Okay. A few years back, I mean, again, pre-pandemic, you guys were doing outdoor, which seemed to have some effectiveness in highlighting kind of the core values. Anything, you know, along those lines in certain markets or, you know, just keeping it balanced?
Yeah. No, we consider that. I have that in that local store marketing fund that we do, and that's part of the 1.5, 1.45 fund. And those are continuing. We do have quite a bit of outdoor and a lot of local store initiatives that we always will do from a local store profile.
Appreciate it, guys. Stay cool.
Thank you. Thank you, Andy.
Thanks.
Thank you. And a reminder to ask a question, press star 1. Our next question comes from Chris Ockel with Stiefel. Please state your question.
Thanks. Good afternoon, guys. Hi, Chris. My question relates to development. You know, just given the company's strong performance and sizable cash position, why not try to accelerate unit growth in 24 beyond just a handful of locations?
Well, I mean, we're going to grow as fast as, you know, deemed reasonable given the environment. I mean, right now, it's not a matter of finding sites. It's a matter of getting those sites open with the permitting and things like that. So, you know, if we can right now, we're saying that we'd also like some of the costs to come down a little bit. But that's kind of where we're looking right now until we see kind of the construction and the permitting and some of that stuff to turn around a little bit.
Yeah, I need some relief in those areas.
I know you guys have struggled with openings in certain markets like Chicago and Denver. So I'm just wondering, how those experiences are shaping your development plans over the next couple years?

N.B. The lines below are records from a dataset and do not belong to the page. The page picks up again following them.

(* ===== verification/Gas.v ===== *)
(** * [vm]: the price list of the virtual machine

    [Gas] and [TokenAmount] are [BigInt]s, so [Z]; a size is a [usize] and an
    epoch an [i64], in [Z] as well.  The table of price lists is a map from the
    epoch at which a list comes into force. *)

From Stdlib Require Import ZArith Lia.
From stdpp Require Import base numbers gmap fin_maps list.
From S2P Require Import Prelude Cbor CborRef Address AddressRef Crypto Piece Sector.

Local Open Scope Z_scope.

Module Gas.
Import Crypto.Crypto.
Import Piece.Piece.

(** actor/src/builtin/methods.rs *)
Definition MethodSend : Z := 0.

Record PricelistV0 := mkPricelistV0 {
  on_chain_message_base : Z;
  on_chain_message_per_byte : Z;
  on_chain_return_value_per_byte : Z;
  send_base : Z;
  send_transfer_funds : Z;
  send_invoke_method : Z;
  ipld_get_base : Z;
  ipld_get_per_byte : Z;
  ipld_put_base : Z;
  ipld_put_per_byte : Z;
  create_actor_base : Z;
  create_actor_extra : Z;
  delete_actor : Z;
  hashing_base : Z;
  hashing_per_byte : Z;
  compute_unsealed_sector_cid_base : Z;
  verify_seal_base : Z;
  verify_post_base : Z;
  verify_consensus_fault : Z;
}.

Definition PRICES : gmap Z PricelistV0 := {[ 0 := {|
  on_chain_message_base := 0;
  on_chain_message_per_byte := 2;
  on_chain_return_value_per_byte := 8;
  send_base := 5;
  send_transfer_funds := 5;
  send_invoke_method := 10;
  ipld_get_base := 10;
  ipld_get_per_byte := 1;
  ipld_put_base := 20;
  ipld_put_per_byte := 2;
  create_actor_base := 40;
  create_actor_extra := 500;
  delete_actor := -500;
  hashing_base := 5;
  hashing_per_byte := 2;
  compute_unsealed_sector_cid_base := 100;
  verify_seal_base := 2000;
  verify_post_base := 700;
  verify_consensus_fault := 10;
|} ]}.

(** [PRICES.keys().filter(..).max().unwrap_or(&0)] *)
Fixpoint max_epoch (l : list Z) : option Z :=
  match l with
  | [] => None
  | e :: l' => match max_epoch l' with None => Some e | Some m => Some (Z.max e m) end
  end.

Definition best_epoch (prices : gmap Z PricelistV0) (epoch : Z) : Z :=
  default 0 (max_epoch (List.filter (fun e => (0 <? e) && (e <=? epoch)) (map_to_list prices).*1)).

(** The search over a table; the program runs it on [PRICES]. *)
Definition pricelist_in {E} (prices : gmap Z PricelistV0) (epoch : Z) : outcome E PricelistV0 :=
  index_or_panic (prices !! best_epoch prices epoch).

Definition pricelist_by_epoch {E} (epoch : Z) : outcome E PricelistV0 := pricelist_in PRICES epoch.

Section Prices.
Variable p : PricelistV0.

Definition on_chain_message (msg_size : Z) : Z :=
  on_chain_message_base p + on_chain_message_per_byte p * msg_size.
Definition on_chain_return_value (data_size : Z) : Z :=
  data_size * on_chain_return_value_per_byte p.
Definition on_method_invocation (value method_num : Z) : Z :=
  let invocation := send_base p in
  let invocation := if value =? 0 then invocation else invocation + send_transfer_funds p in
  if method_num =? MethodSend then invocation else invocation + send_invoke_method p.
Definition on_ipld_get (data_size : Z) : Z := ipld_get_base p + data_size * ipld_get_per_byte p.
Definition on_ipld_put (data_size : Z) : Z := ipld_put_base p + data_size * ipld_put_per_byte p.
Definition on_create_actor : Z := create_actor_base p + create_actor_extra p.
Definition on_delete_actor : Z := delete_actor p.
Definition on_verify_signature (sig_type : SignatureType) (plan_text_size : Z) : Z :=
  let gas_for s := 3 * s + 2 in
  match sig_type with
  | Bls => gas_for plan_text_size
  | Secp256k1 => gas_for plan_text_size
  end.
Definition on_hashing (data_size : Z) : Z := hashing_base p + data_size * hashing_per_byte p.
Definition on_compute_unsealed_sector_cid `{CidLib} (_proof_type : RegisteredProof)
    (_pieces : list PieceInfo) : Z := compute_unsealed_sector_cid_base p.
Definition on_verify_seal `{CidLib} (_info : SealVerifyInfo) : Z := verify_seal_base p.
Definition on_verify_post `{CidLib} (_info : PoStVerifyInfo) : Z := verify_post_base p.
Definition on_verify_consensus_fault : Z := verify_consensus_fault p.
End Prices.

(** ** The search *)
Lemma max_epoch_spec l :
  match max_epoch l with
  | None => l = []
  | Some m => m ∈ l /\ forall e, e ∈ l -> e <= m
  end.
Proof.
  induction l as [|e l IH]; [done|]. cbn. destruct (max_epoch l) as [m|].
  - destruct IH as [Hm Hle]. split.
    + destruct (Z.max_spec e m) as [[_ ->]|[_ ->]]; [by right|by left].
    + intros x [->|Hx]%elem_of_cons; [lia|]. specialize (Hle x Hx). lia.
  - rewrite IH. split; [by left|]. intros x [->|Hx%elem_of_nil]%elem_of_cons; [lia|done].
Qed.

Lemma best_epoch_candidates (prices : gmap Z PricelistV0) epoch e :
  e ∈ List.filter (fun e => (0 <? e) && (e <=? epoch)) (map_to_list prices).*1 <->
  is_Some (prices !! e) /\ 0 < e <= epoch.
Proof.
  rewrite list_elem_of_In, filter_In, <- list_elem_of_In, andb_true_iff, Z.ltb_lt, Z.leb_le.
  rewrite list_elem_of_fmap. split.
  - intros (([k p] & -> & Hk%elem_of_map_to_list) & He). split; [by eexists|done].
  - intros ([p Hp] & He). split; [|done]. exists (e, p). split; [done|]. by apply elem_of_map_to_list.
Qed.

Lemma best_epoch_spec (prices : gmap Z PricelistV0) epoch :
  (best_epoch prices epoch = 0 /\ forall e, 0 < e <= epoch -> prices !! e = None) \/
  (0 < best_epoch prices epoch <= epoch /\ is_Some (prices !! best_epoch prices epoch) /\
   forall e, is_Some (prices !! e) -> e <= epoch -> e <= best_epoch prices epoch).
Proof.
  unfold best_epoch. pose proof (best_epoch_candidates prices epoch) as Hc.
  pose proof (max_epoch_spec (List.filter (fun e => (0 <? e) && (e <=? epoch)) (map_to_list prices).*1)) as Hm.
  destruct (max_epoch _) as [m|]; cbn [from_option id].
  - right. destruct Hm as [Hin Hle]. apply Hc in Hin as [Hs Hr]. split; [done|]. split; [done|].
    intros e He Hee. destruct (decide (0 < e)); [|lia]. apply Hle, Hc. split; [done|lia].
  - left. split; [done|]. intros e He. destruct (prices !! e) eqn:Hp; [|done].
    rewrite Hm in Hc. assert (Hin : e ∈ []) by (apply Hc; split; [by eexists|done]). by apply elem_of_nil in Hin.
Qed.

(** ** The properties *)

(** On any table with a list for epoch 0 and none before it, the search
    returns, for an epoch that is not negative, the list of the highest
    epoch not above it; on the program's own table it never panics, whatever
    the epoch. *)
Theorem pricelist_latest (prices : gmap Z PricelistV0) (epoch : Z) :
  is_Some (prices !! 0) -> 0 <= epoch -> (forall e, is_Some (prices !! e) -> 0 <= e) ->
  (exists e p, @pricelist_in unit prices epoch = Ok p /\ prices !! e = Some p /\ e <= epoch /\
     forall e', is_Some (prices !! e') -> e' <= epoch -> e' <= e) /\
  forall n, exists p, @pricelist_by_epoch unit n = Ok p.
Proof.
  intros [p0 Hp0] He Hpos. split.
  - exists (best_epoch prices epoch). unfold pricelist_in.
    destruct (best_epoch_spec prices epoch) as [[-> Hn]|(Hb & [p Hp] & Hmax)].
    + exists p0. rewrite Hp0. repeat split; [done|]. intros e' [p' Hp'] Hle.
      destruct (decide (0 < e')); [|lia]. rewrite Hn in Hp' by lia. done.
    + exists p. rewrite Hp. repeat split; [lia|done].
  - intros n. unfold pricelist_by_epoch, pricelist_in.
    destruct (best_epoch_spec PRICES n) as [[-> _]|(_ & [p Hp] & _)]; [by eexists|].
    rewrite Hp. by eexists.
Qed.

Lemma pricelist_latest_witness :
  is_Some (PRICES !! 0) /\ forall n, exists p, @pricelist_by_epoch unit n = Ok p.
Proof.
  split; [by eexists|].
  apply (pricelist_latest PRICES 5); [by eexists|lia|].
  intros e [p Hp]. unfold PRICES in Hp. apply lookup_singleton_Some in Hp as [<- _]. lia.
Defined.

(** With the prices in force at any epoch, deleting an actor refunds exactly
    the extra part of creating one; storing an object costs more than loading
    it, for every size; a plain transfer costs the base plus the transfer
    price, and calling a method adds its price on top, whatever the amount;
    and no charge for data decreases with the size. *)
Theorem pricelist_relations (n : Z) (p : PricelistV0) :
  @pricelist_by_epoch unit n = Ok p ->
  on_create_actor p + on_delete_actor p = create_actor_base p /\
  (forall size, 0 <= size -> on_ipld_get p size < on_ipld_put p size) /\
  (forall value m, on_method_invocation p value m =
     send_base p + (if value =? 0 then 0 else send_transfer_funds p)
                 + (if m =? MethodSend then 0 else send_invoke_method p)) /\
  (forall a b, a <= b ->
     on_chain_message p a <= on_chain_message p b /\
     on_chain_return_value p a <= on_chain_return_value p b /\
     on_ipld_get p a <= on_ipld_get p b /\ on_ipld_put p a <= on_ipld_put p b /\
     on_hashing p a <= on_hashing p b /\
     forall t, on_verify_signature t a <= on_verify_signature t b).
Proof.
  unfold pricelist_by_epoch, pricelist_in. intros Hp.
  destruct (PRICES !! _) as [q|] eqn:Hq; [|done]. injection Hp as <-.
  unfold PRICES in Hq. apply lookup_singleton_Some in Hq as [_ <-].
  split; [done|]. split; [unfold on_ipld_get, on_ipld_put; cbn; lia|]. split.
  - intros value m. unfold on_method_invocation. cbn. destruct (value =? 0), (m =? MethodSend); lia.
  - intros a b Hab. unfold on_chain_message, on_chain_return_value, on_ipld_get, on_ipld_put,
      on_hashing, on_verify_signature. cbn. repeat split; try lia. intros []; lia.
Qed.

Lemma pricelist_relations_witness :
  exists p, @pricelist_by_epoch unit 7 = Ok p /\ on_create_actor p + on_delete_actor p = 40.
Proof.
  eexists. split; [reflexivity|]. apply (pricelist_relations 7). reflexivity.
Defined.
End Gas.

Well, I think that's, you know, why we're looking at kind of the five to seven and focusing on those states, Chris, because as we focus on those states, I think we'll get better brand recognition in some of the other states that we'll interact with in three to five years. But those states we're currently focusing in on have high AUVs, great brand recognition, and quite honestly, they're very favorable from a business standpoint, from a margin standpoint. So those are the states we're focusing in on in the next three to five years.
Is the strategy to follow more of a contiguous market, you know, going from markets in close proximity because you just need that brand awareness as you go into newer markets?
Yeah.
I think so. And I think, you know, if you go back to, I hate to bring up 2013, but we kind of jumped into a lot of new markets. So we'll take that more slowly, I guess, when we start branching into new markets and not all at once in one year. So we'll continue to open in these, you know, states that we have high brand recognition and contiguously next to that state opening some new markets.
And that's over the next, and the states that we're talking about was our growth over the next five years and a little bit beyond. So plenty of room.
Okay. And I apologize if I missed it, but John, did you comment on just the cash position of the company and what you guys may be considering for deploying that cash or returning to shareholders maybe more aggressively?
Yeah, I mean, we continue to want to be somewhat opportunistic in buying back that stock, but we did buy back $3 million this quarter. We still have about $82 to $83 million on the balance sheet, and then continue, obviously, opening stores. But we'd like to get a little more aggressive in buying that stock back. But, again, we want to be somewhat opportunistic in that as well.
Okay. Thanks, guys. Thanks, Chris. Thank you. There are no further questions at this time. I'll now hand the floor over to Steve Hislop for closing remarks.
Thank you so much. John and I appreciate your continued interest and choose and are available to answer any and all questions. Again, thank you and have a good evening.
Thank you. This concludes today's conference. All parties may disconnect. Have a great evening.